China’s abrupt shift earlier this month from the “zero COVID” policy it has maintained for nearly three years has sent infections spreading across the country unchecked. It also caused a further decline in economic activity and international concern, with Britain and France becoming the latest countries to impose restrictions on travelers from China.
The shift by China followed unprecedented protests against the policy Xi has espoused, marking the strongest display of public defiance in his decade-long presidency and coinciding with grim growth figures for the country’s $17 trillion economy.
In a televised New Year’s address, Xi said China has overcome unprecedented difficulties and challenges in the battle against the coronavirus, and its policies have been “improved” when the situation and time require it.
“Since the outbreak of the epidemic… the majority of cadres and the masses, especially medical workers, grassroots workers have faced hardships and bravely endured,” Xi said.
“At present, epidemic prevention and control is entering a new stage, and it is still a time of struggle, everyone is persevering and working hard, and the dawn is ahead. Let us work harder, perseverance means victory, and unity means victory.”
New Year’s Eve spurred thinking online and by residents of Wuhan, the epicenter of the COVID outbreak for nearly three years, about the zero COVID policy and its reversing effect.
People in the central city of Wuhan have expressed hope that life will return to normal in 2023 despite an increase in cases since restrictions on the spread of the epidemic were lifted.
Chen Mei, a 45-year-old resident of Wuhan, said she hoped her teenage daughter would not see more disruptions to her education.
“When she can’t go to school and can only take lessons online, it’s definitely not an effective way to learn,” she said.
The video has been removed
Many people across the country have expressed similar hopes on social media, while others have criticized.
Thousands of users of Chinese Twitter-like site Weibo have criticized the removal of a video posted by local outlet Netease News that compiled real-life stories from 2022 that appealed to the Chinese audience.
Many of the stories in the video, which could not be viewed or shared on local social media platforms on Saturday, highlighted the hardships faced by ordinary Chinese as a result of the previously strict COVID policy.
Weibo and Netease did not immediately respond to a request for comment.
A Weibo hashtag about the video got nearly 4 million hits before it disappeared from the platforms around noon on Saturday. Social media users created new hashtags to keep the comments flowing.
“What a perverted world, you can only sing the praises of fake but can’t show real life,” wrote one user, attaching a screenshot of a blank page that is displayed when searching for hashtags.
The disappearance of the videos and hashtags, seen by many as an act of censorship, indicates that the Chinese government still sees the narrative surrounding its handling of the disease as a politically sensitive issue.
Hospitals are covered
The wave of new infections has swept hospitals and funeral homes across the country, with strains outside crematoriums of public concern.
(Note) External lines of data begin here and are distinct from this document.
(* ===== verification/MkfsRep.v ===== *)
(** * The files of an image under construction

    What [mkfs] has built so far is a list of files, each with its inode, the
    blocks it has and its contents ([mfile]).  The blocks of all files are
    distinct, lie between the metadata and [freeblock], and hold the contents;
    the blocks from [freeblock] on are zero.  [iappend] appends to one file and
    keeps the others. *)

From Stdlib Require Import ZArith Lia.
From S2P Require Import Prelude Params CString State Bytes Fs Mkfs.
From stdpp Require Import base gmap strings numbers list.

Open Scope Z_scope.

(** ** Blocks and fields *)

Definition blkof (img : list (list Z)) (n : Z) : list Z := default zeroes (img !! Z.to_nat n).
Definition put_block (img : list (list Z)) (n : Z) (b : list Z) : list (list Z) := <[Z.to_nat n := b]> img.

Record img_ok (img : list (list Z)) : Prop := {
  im_len : length img = Z.to_nat FSSIZE;
  im_full : Forall (λ b, length b = Z.to_nat BSIZE) img
}.

Lemma length_zeroes : length zeroes = Z.to_nat BSIZE.
Proof. apply length_replicate. Qed.

Lemma blkof_len img n : img_ok img → length (blkof img n) = Z.to_nat BSIZE.
Proof.
  intros [_ Hf]. unfold blkof. destruct (img !! Z.to_nat n) as [b|] eqn:E; [|apply length_zeroes].
  by apply (proj1 (Forall_lookup _ _) Hf _ _ E).
Qed.

Lemma blkof_put img n b m :
  img_ok img → 0 ≤ n < FSSIZE → 0 ≤ m → blkof (put_block img n b) m = if decide (m = n) then b else blkof img m.
Proof.
  intros [Hl _] Hn Hm. unfold blkof, put_block. destruct (decide (m = n)) as [->|Hne].
  - by rewrite list_lookup_insert_eq by (rewrite Hl; lia).
  - by rewrite list_lookup_insert_ne by lia.
Qed.

Lemma img_ok_put img n b : img_ok img → length b = Z.to_nat BSIZE → img_ok (put_block img n b).
Proof. intros [Hl Hf] Hb. split; [by unfold put_block; rewrite length_insert|]. by apply Forall_insert. Qed.

Lemma seek_id sec : 0 ≤ sec < FSSIZE → seek sec = Z.to_nat sec.
Proof. unfold seek, FSSIZE, BSIZE, u32. intros Hs. by rewrite Z.mod_small, Z.div_mul by lia. Qed.

Lemma wsect_ok sec buf m :
  img_ok (image m) → 0 ≤ sec < FSSIZE → wsect sec buf m = Ok tt (m <| image := put_block (image m) sec buf |>).
Proof.
  intros [Hl _] Hs. unfold wsect, modify, put_block. rewrite seek_id by done. f_equal.
  replace (S (Z.to_nat sec) - length (image m))%nat with 0%nat by lia. by rewrite app_nil_r.
Qed.

Lemma rsect_ok sec m : img_ok (image m) → 0 ≤ sec < FSSIZE → rsect sec m = Ok (blkof (image m) sec) m.
Proof.
  intros [Hl _] Hs. unfold rsect. rewrite bind_gets, seek_id by done. unfold blkof.
  by destruct (lookup_lt_is_Some_2 (image m) (Z.to_nat sec)) as [b ->]; [lia|].
Qed.

Lemma bget_range n l off : 0 ≤ bget_n n l off < 2 ^ (8 * Z.of_nat n).
Proof.
  unfold bget_n. pose proof (le_decode_range (take n (drop off l))) as Hr. split; [lia|].
  eapply Z.lt_le_trans; [apply Hr|]. apply Z.pow_le_mono_r; [lia|]. rewrite length_take. lia.
Qed.

Lemma u8_shift x a : 0 ≤ a → u8 (Z.shiftr x a) = x / 2 ^ a mod 256.
Proof. intros. unfold u8. by rewrite Z.shiftr_div_pow2. Qed.

Lemma le_decode_bytes n v : le_decode ((λ k, Z.shiftr v (8 * Z.of_nat k)) <$> seq 0 n) = v mod 2 ^ (8 * Z.of_nat n).
Proof.
  rewrite <- le_decode_encode. revert v. induction n as [|n IH]; intros v; [done|].
  cbn [seq fmap list_fmap le_encode le_decode]. rewrite Z.shiftr_0_r. f_equal; [unfold u8; by rewrite Zmod_mod|]. f_equal.
  rewrite <- IH. f_equal. rewrite <- fmap_S_seq, <- list_fmap_compose. apply list_fmap_ext. intros _ k _. cbn.
  rewrite <- Z.shiftr_div_pow2, Z.shiftr_shiftr by lia. f_equal. lia.
Qed.

(** On a little-endian host the conversions are the identity. *)
Lemma xint_id x : 0 ≤ x < 2 ^ 32 → xint x = x.
Proof.
  intros Hx. rewrite <- (Z.mod_small x (2 ^ 32)) at 2 by done. rewrite <- (le_decode_bytes 4 x : _ = x mod 2 ^ 32).
  unfold xint. by rewrite <- (Z.shiftr_0_r x) at 1.
Qed.

Lemma xshort_id x : 0 ≤ x < 2 ^ 16 → xshort x = x.
Proof.
  intros Hx. rewrite <- (Z.mod_small x (2 ^ 16)) at 2 by done. rewrite <- (le_decode_bytes 2 x : _ = x mod 2 ^ 16).
  unfold xshort. by rewrite <- (Z.shiftr_0_r x) at 1.
Qed.

(** ** Files *)

(** A file under construction: its [struct dinode], the number of blocks it
    has, and its bytes. *)
Record mfile : Type := mkF { m_din : list Z; m_n : Z; m_data : list Z }.

Definition daddr (din : list Z) (k : Z) : Z := get32 din (12 + 4 * Z.to_nat k).
Definition ientry (img : list (list Z)) (din : list Z) (bn : Z) : Z :=
  get32 (blkof img (daddr din NDIRECT)) (4 * Z.to_nat (bn - NDIRECT)).
(** The block of block [bn] of the file. *)
Definition iaddr (img : list (list Z)) (din : list Z) (bn : Z) : Z :=
  if bn <? NDIRECT then daddr din bn else ientry img din bn.

(** The blocks of a file of [n] blocks: slot [-1] is the indirect block. *)
Definition slot (img : list (list Z)) (din : list Z) (u : Z) : Z :=
  if u =? -1 then daddr din NDIRECT else iaddr img din u.
Definition valid (n u : Z) : Prop := 0 ≤ u < n ∨ (u = -1 ∧ NDIRECT < n).

Record file_inv (img : list (list Z)) (fb : Z) (f : mfile) : Prop := {
  fi_din : length (m_din f) = Z.to_nat DINODE_SIZE;
  fi_n : 0 ≤ m_n f ≤ MAXFILE;
  fi_len : Z.of_nat (length (m_data f)) ≤ m_n f * BSIZE;
  fi_slot : ∀ u, valid (m_n f) u → nmeta ≤ slot img (m_din f) u < fb;
  fi_none : ∀ k, m_n f ≤ k ≤ NDIRECT → daddr (m_din f) k = 0;
  fi_ind : NDIRECT < m_n f → ∀ k, m_n f ≤ k < MAXFILE → ientry img (m_din f) k = 0;
  fi_data : ∀ k, 0 ≤ k < m_n f * BSIZE →
    default 0 (blkof img (iaddr img (m_din f) (k / BSIZE)) !! Z.to_nat (k mod BSIZE)) = default 0 (m_data f !! Z.to_nat k)
}.

Record files_inv (img : list (list Z)) (fb : Z) (F : list mfile) : Prop := {
  fs_img : img_ok img;
  fs_fb : nmeta ≤ fb ≤ FSSIZE;
  fs_file : ∀ i f, F !! i = Some f → file_inv img fb f;
  fs_inj : ∀ i j f g u v, F !! i = Some f → F !! j = Some g → valid (m_n f) u → valid (m_n g) v →
    slot img (m_din f) u = slot img (m_din g) v → i = j ∧ u = v;
  fs_fresh : ∀ b, fb ≤ b < FSSIZE → blkof img b = zeroes
}.

Lemma daddr_range din k : 0 ≤ daddr din k < 2 ^ 32.
Proof. apply bget_range. Qed.

Lemma get_addr_eq din k : get_addr din k = daddr din k.
Proof. apply xint_id, daddr_range. Qed.

(** A file whose blocks are not written to. *)
Lemma slot_frame img img' din n u :
  (NDIRECT < n → blkof img' (daddr din NDIRECT) = blkof img (daddr din NDIRECT)) → valid n u → slot img' din u = slot img din u.
Proof.
  intros Hi Hv. unfold slot, iaddr. destruct (Z.eqb_spec u (-1)); [done|]. destruct (Z.ltb_spec u NDIRECT); [done|].
  unfold ientry. rewrite Hi; [done|]. destruct Hv; lia.
Qed.

Lemma file_frame img img' fb fb' f :
  file_inv img fb f → fb ≤ fb' → (∀ u, valid (m_n f) u → blkof img' (slot img (m_din f) u) = blkof img (slot img (m_din f) u)) →
  file_inv img' fb' f.
Proof.
  intros [Hd Hn Hl Hs Hz Hi Hb] Hfb Hsame.
  assert (NDIRECT < m_n f → blkof img' (daddr (m_din f) NDIRECT) = blkof img (daddr (m_din f) NDIRECT)) as Hind
    by (intros Hlt; apply (Hsame (-1)); right; done).
  split; try done.
  - intros u Hu. rewrite (slot_frame img img' _ (m_n f)) by done. specialize (Hs u Hu). lia.
  - intros Hlt k Hk. unfold ientry. rewrite Hind by done. by apply Hi.
  - intros k Hk. assert (valid (m_n f) (k / BSIZE)) as Hv.
    { left. split; [apply Z.div_pos; [lia|done]|]. apply Z.div_lt_upper_bound; [done|lia]. }
    assert (slot img (m_din f) (k / BSIZE) = iaddr img (m_din f) (k / BSIZE) ∧ slot img' (m_din f) (k / BSIZE) = iaddr img' (m_din f) (k / BSIZE)) as [E E'].
    { unfold slot. destruct (Z.eqb_spec (k / BSIZE) (-1)) as [E|]; [|done]. destruct Hv; [lia|]. pose proof (Z.div_pos k BSIZE ltac:(lia) ltac:(done)). lia. }
    rewrite <- E', (slot_frame img img' _ (m_n f)), Hsame, E by done. by apply Hb.
Qed.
China, a country of 1.4 billion people, reported one new coronavirus death on Friday, as it did the day before — numbers that don’t match the experience of other countries after they reopened.
UK-based health data company Airfinity said Thursday that about 9,000 people in China likely die each day from COVID. She added that the cumulative deaths in China since December 1 have likely reached 100,000, and the total number of infections has reached 18.6 million.
Shanghai reached the peak of infections on December 22, saying there are currently about 10 million cases, Zhang Wenhong, director of the National Center for Communicable Diseases, told the People’s Daily in an interview published on Saturday.
He said those figures indicate that about 50,000 people in the city of 25 million will need hospitalization in the next few weeks.
At Wuhan Central Hospital, where Li Wenliang, a former COVID whistleblower who later died of the virus in early 2020, worked, a worker outside the hospital’s fever clinic told Reuters, there were fewer patients on Saturday compared to a rush in the past few weeks.
“This wave is almost over,” said the worker, who was wearing a protective suit.
A pharmacist whose shop is located next to the hospital said most people in the city have been infected and recovered.
“It is mainly the elderly who are getting sick now,” he said.
In the first indication of the toll on China’s manufacturing giant from the change in COVID policy, data on Saturday showed factory activity contracted for a third consecutive month in December and at the highest pace in nearly three years.